__WORK INSTRUCTIONS__
Your answer should be only the lines below from the one with "let '(a, b, c, d, e, f, g, h)" to the one with "(0x71374491 + w1)) in", repeated exactly, ends included.

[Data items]
= = = = =

(* ===== verification/Sha256D64.v ===== *)
(** [TransformD64] and [SHA256D64] ([crypto/sha256.cpp]): the double hash of
    64-byte inputs, with the schedules of the two padding blocks folded into
    constants, equals hashing twice with [CSHA256]. *)

From stdpp Require Import prelude.
From Stdlib Require Import ZArith Lia.
From S2P Require Import Prelude Serialize Hasher Fips180 Sha256.
Import SHA256.

Open Scope Z_scope.

(** [TransformD64], transform 1: the block itself. *)
Definition TransformD64_1 (chunk : stream) : regs8 :=
  let '(a, b, c, d, e, f, g, h) := Initialize in
  var w0 := ReadBE32 chunk 0 in
  var (d, h) := Round a b c d e f g h (u32 (0x428a2f98 + w0)) in
  var w1 := ReadBE32 chunk 4 in
  var (c, g) := Round h a b c d e f g (u32 (0x71374491 + w1)) in
  var w2 := ReadBE32 chunk 8 in
  var (b, f) := Round g h a b c d e f (u32 (0xb5c0fbcf + w2)) in
  var w3 := ReadBE32 chunk 12 in
  var (a, e) := Round f g h a b c d e (u32 (0xe9b5dba5 + w3)) in
  var w4 := ReadBE32 chunk 16 in
  var (h, d) := Round e f g h a b c d (u32 (0x3956c25b + w4)) in
  var w5 := ReadBE32 chunk 20 in
  var (g, c) := Round d e f g h a b c (u32 (0x59f111f1 + w5)) in
  var w6 := ReadBE32 chunk 24 in
  var (f, b) := Round c d e f g h a b (u32 (0x923f82a4 + w6)) in
  var w7 := ReadBE32 chunk 28 in
  var (e, a) := Round b c d e f g h a (u32 (0xab1c5ed5 + w7)) in
  var w8 := ReadBE32 chunk 32 in
  var (d, h) := Round a b c d e f g h (u32 (0xd807aa98 + w8)) in
  var w9 := ReadBE32 chunk 36 in
  var (c, g) := Round h a b c d e f g (u32 (0x12835b01 + w9)) in
  var w10 := ReadBE32 chunk 40 in
  var (b, f) := Round g h a b c d e f (u32 (0x243185be + w10)) in
  var w11 := ReadBE32 chunk 44 in
  var (a, e) := Round f g h a b c d e (u32 (0x550c7dc3 + w11)) in
  var w12 := ReadBE32 chunk 48 in
  var (h, d) := Round e f g h a b c d (u32 (0x72be5d74 + w12)) in
  var w13 := ReadBE32 chunk 52 in
  var (g, c) := Round d e f g h a b c (u32 (0x80deb1fe + w13)) in
  var w14 := ReadBE32 chunk 56 in
  var (f, b) := Round c d e f g h a b (u32 (0x9bdc06a7 + w14)) in
  var w15 := ReadBE32 chunk 60 in
  var (e, a) := Round b c d e f g h a (u32 (0xc19bf174 + w15)) in
  var w0 := u32 (w0 + (sigma1 w14 + w9 + sigma0 w1)) in
  var (d, h) := Round a b c d e f g h (u32 (0xe49b69c1 + w0)) in
  var w1 := u32 (w1 + (sigma1 w15 + w10 + sigma0 w2)) in
  var (c, g) := Round h a b c d e f g (u32 (0xefbe4786 + w1)) in
  var w2 := u32 (w2 + (sigma1 w0 + w11 + sigma0 w3)) in
  var (b, f) := Round g h a b c d e f (u32 (0x0fc19dc6 + w2)) in
  var w3 := u32 (w3 + (sigma1 w1 + w12 + sigma0 w4)) in
  var (a, e) := Round f g h a b c d e (u32 (0x240ca1cc + w3)) in
  var w4 := u32 (w4 + (sigma1 w2 + w13 + sigma0 w5)) in
  var (h, d) := Round e f g h a b c d (u32 (0x2de92c6f + w4)) in
  var w5 := u32 (w5 + (sigma1 w3 + w14 + sigma0 w6)) in
  var (g, c) := Round d e f g h a b c (u32 (0x4a7484aa + w5)) in
  var w6 := u32 (w6 + (sigma1 w4 + w15 + sigma0 w7)) in
  var (f, b) := Round c d e f g h a b (u32 (0x5cb0a9dc + w6)) in
  var w7 := u32 (w7 + (sigma1 w5 + w0 + sigma0 w8)) in
  var (e, a) := Round b c d e f g h a (u32 (0x76f988da + w7)) in
  var w8 := u32 (w8 + (sigma1 w6 + w1 + sigma0 w9)) in
  var (d, h) := Round a b c d e f g h (u32 (0x983e5152 + w8)) in
  var w9 := u32 (w9 + (sigma1 w7 + w2 + sigma0 w10)) in
  var (c, g) := Round h a b c d e f g (u32 (0xa831c66d + w9)) in
  var w10 := u32 (w10 + (sigma1 w8 + w3 + sigma0 w11)) in
  var (b, f) := Round g h a b c d e f (u32 (0xb00327c8 + w10)) in
  var w11 := u32 (w11 + (sigma1 w9 + w4 + sigma0 w12)) in
  var (a, e) := Round f g h a b c d e (u32 (0xbf597fc7 + w11)) in
  var w12 := u32 (w12 + (sigma1 w10 + w5 + sigma0 w13)) in
  var (h, d) := Round e f g h a b c d (u32 (0xc6e00bf3 + w12)) in
  var w13 := u32 (w13 + (sigma1 w11 + w6 + sigma0 w14)) in
  var (g, c) := Round d e f g h a b c (u32 (0xd5a79147 + w13)) in
  var w14 := u32 (w14 + (sigma1 w12 + w7 + sigma0 w15)) in
  var (f, b) := Round c d e f g h a b (u32 (0x06ca6351 + w14)) in
  var w15 := u32 (w15 + (sigma1 w13 + w8 + sigma0 w0)) in
  var (e, a) := Round b c d e f g h a (u32 (0x14292967 + w15)) in
  var w0 := u32 (w0 + (sigma1 w14 + w9 + sigma0 w1)) in
  var (d, h) := Round a b c d e f g h (u32 (0x27b70a85 + w0)) in
  var w1 := u32 (w1 + (sigma1 w15 + w10 + sigma0 w2)) in
  var (c, g) := Round h a b c d e f g (u32 (0x2e1b2138 + w1)) in
  var w2 := u32 (w2 + (sigma1 w0 + w11 + sigma0 w3)) in
  var (b, f) := Round g h a b c d e f (u32 (0x4d2c6dfc + w2)) in
  var w3 := u32 (w3 + (sigma1 w1 + w12 + sigma0 w4)) in
  var (a, e) := Round f g h a b c d e (u32 (0x53380d13 + w3)) in
  var w4 := u32 (w4 + (sigma1 w2 + w13 + sigma0 w5)) in
  var (h, d) := Round e f g h a b c d (u32 (0x650a7354 + w4)) in
  var w5 := u32 (w5 + (sigma1 w3 + w14 + sigma0 w6)) in
  var (g, c) := Round d e f g h a b c (u32 (0x766a0abb + w5)) in
  var w6 := u32 (w6 + (sigma1 w4 + w15 + sigma0 w7)) in
  var (f, b) := Round c d e f g h a b (u32 (0x81c2c92e + w6)) in
  var w7 := u32 (w7 + (sigma1 w5 + w0 + sigma0 w8)) in
  var (e, a) := Round b c d e f g h a (u32 (0x92722c85 + w7)) in
  var w8 := u32 (w8 + (sigma1 w6 + w1 + sigma0 w9)) in
  var (d, h) := Round a b c d e f g h (u32 (0xa2bfe8a1 + w8)) in
  var w9 := u32 (w9 + (sigma1 w7 + w2 + sigma0 w10)) in
  var (c, g) := Round h a b c d e f g (u32 (0xa81a664b + w9)) in
  var w10 := u32 (w10 + (sigma1 w8 + w3 + sigma0 w11)) in
  var (b, f) := Round g h a b c d e f (u32 (0xc24b8b70 + w10)) in
  var w11 := u32 (w11 + (sigma1 w9 + w4 + sigma0 w12)) in
  var (a, e) := Round f g h a b c d e (u32 (0xc76c51a3 + w11)) in
  var w12 := u32 (w12 + (sigma1 w10 + w5 + sigma0 w13)) in
  var (h, d) := Round e f g h a b c d (u32 (0xd192e819 + w12)) in
  var w13 := u32 (w13 + (sigma1 w11 + w6 + sigma0 w14)) in
  var (g, c) := Round d e f g h a b c (u32 (0xd6990624 + w13)) in
  var w14 := u32 (w14 + (sigma1 w12 + w7 + sigma0 w15)) in
  var (f, b) := Round c d e f g h a b (u32 (0xf40e3585 + w14)) in
  var w15 := u32 (w15 + (sigma1 w13 + w8 + sigma0 w0)) in
  var (e, a) := Round b c d e f g h a (u32 (0x106aa070 + w15)) in
  var w0 := u32 (w0 + (sigma1 w14 + w9 + sigma0 w1)) in
  var (d, h) := Round a b c d e f g h (u32 (0x19a4c116 + w0)) in
  var w1 := u32 (w1 + (sigma1 w15 + w10 + sigma0 w2)) in
  var (c, g) := Round h a b c d e f g (u32 (0x1e376c08 + w1)) in
  var w2 := u32 (w2 + (sigma1 w0 + w11 + sigma0 w3)) in
  var (b, f) := Round g h a b c d e f (u32 (0x2748774c + w2)) in
  var w3 := u32 (w3 + (sigma1 w1 + w12 + sigma0 w4)) in
  var (a, e) := Round f g h a b c d e (u32 (0x34b0bcb5 + w3)) in
  var w4 := u32 (w4 + (sigma1 w2 + w13 + sigma0 w5)) in
  var (h, d) := Round e f g h a b c d (u32 (0x391c0cb3 + w4)) in
  var w5 := u32 (w5 + (sigma1 w3 + w14 + sigma0 w6)) in
  var (g, c) := Round d e f g h a b c (u32 (0x4ed8aa4a + w5)) in
  var w6 := u32 (w6 + (sigma1 w4 + w15 + sigma0 w7)) in
  var (f, b) := Round c d e f g h a b (u32 (0x5b9cca4f + w6)) in
  var w7 := u32 (w7 + (sigma1 w5 + w0 + sigma0 w8)) in
  var (e, a) := Round b c d e f g h a (u32 (0x682e6ff3 + w7)) in
  var w8 := u32 (w8 + (sigma1 w6 + w1 + sigma0 w9)) in
  var (d, h) := Round a b c d e f g h (u32 (0x748f82ee + w8)) in
  var w9 := u32 (w9 + (sigma1 w7 + w2 + sigma0 w10)) in
  var (c, g) := Round h a b c d e f g (u32 (0x78a5636f + w9)) in
  var w10 := u32 (w10 + (sigma1 w8 + w3 + sigma0 w11)) in
  var (b, f) := Round g h a b c d e f (u32 (0x84c87814 + w10)) in
  var w11 := u32 (w11 + (sigma1 w9 + w4 + sigma0 w12)) in
  var (a, e) := Round f g h a b c d e (u32 (0x8cc70208 + w11)) in
  var w12 := u32 (w12 + (sigma1 w10 + w5 + sigma0 w13)) in
  var (h, d) := Round e f g h a b c d (u32 (0x90befffa + w12)) in
  var w13 := u32 (w13 + (sigma1 w11 + w6 + sigma0 w14)) in
  var (g, c) := Round d e f g h a b c (u32 (0xa4506ceb + w13)) in
  var (f, b) := Round c d e f g h a b (u32 (0xbef9a3f7 + u32 (w14 + sigma1 w12 + w7 + sigma0 w15))) in
  var (e, a) := Round b c d e f g h a (u32 (0xc67178f2 + u32 (w15 + sigma1 w13 + w8 + sigma0 w0))) in
  (u32 (a + 0x6a09e667), u32 (b + 0xbb67ae85), u32 (c + 0x3c6ef372), u32 (d + 0xa54ff53a),
   u32 (e + 0x510e527f), u32 (f + 0x9b05688c), u32 (g + 0x1f83d9ab), u32 (h + 0x5be0cd19)).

= = = = =

__RESPONSE TO THIS EXERCISE__
  let '(a, b, c, d, e, f, g, h) := Initialize in
  var w0 := ReadBE32 chunk 0 in
  var (d, h) := Round a b c d e f g h (u32 (0x428a2f98 + w0)) in
  var w1 := ReadBE32 chunk 4 in
  var (c, g) := Round h a b c d e f g (u32 (0x71374491 + w1)) in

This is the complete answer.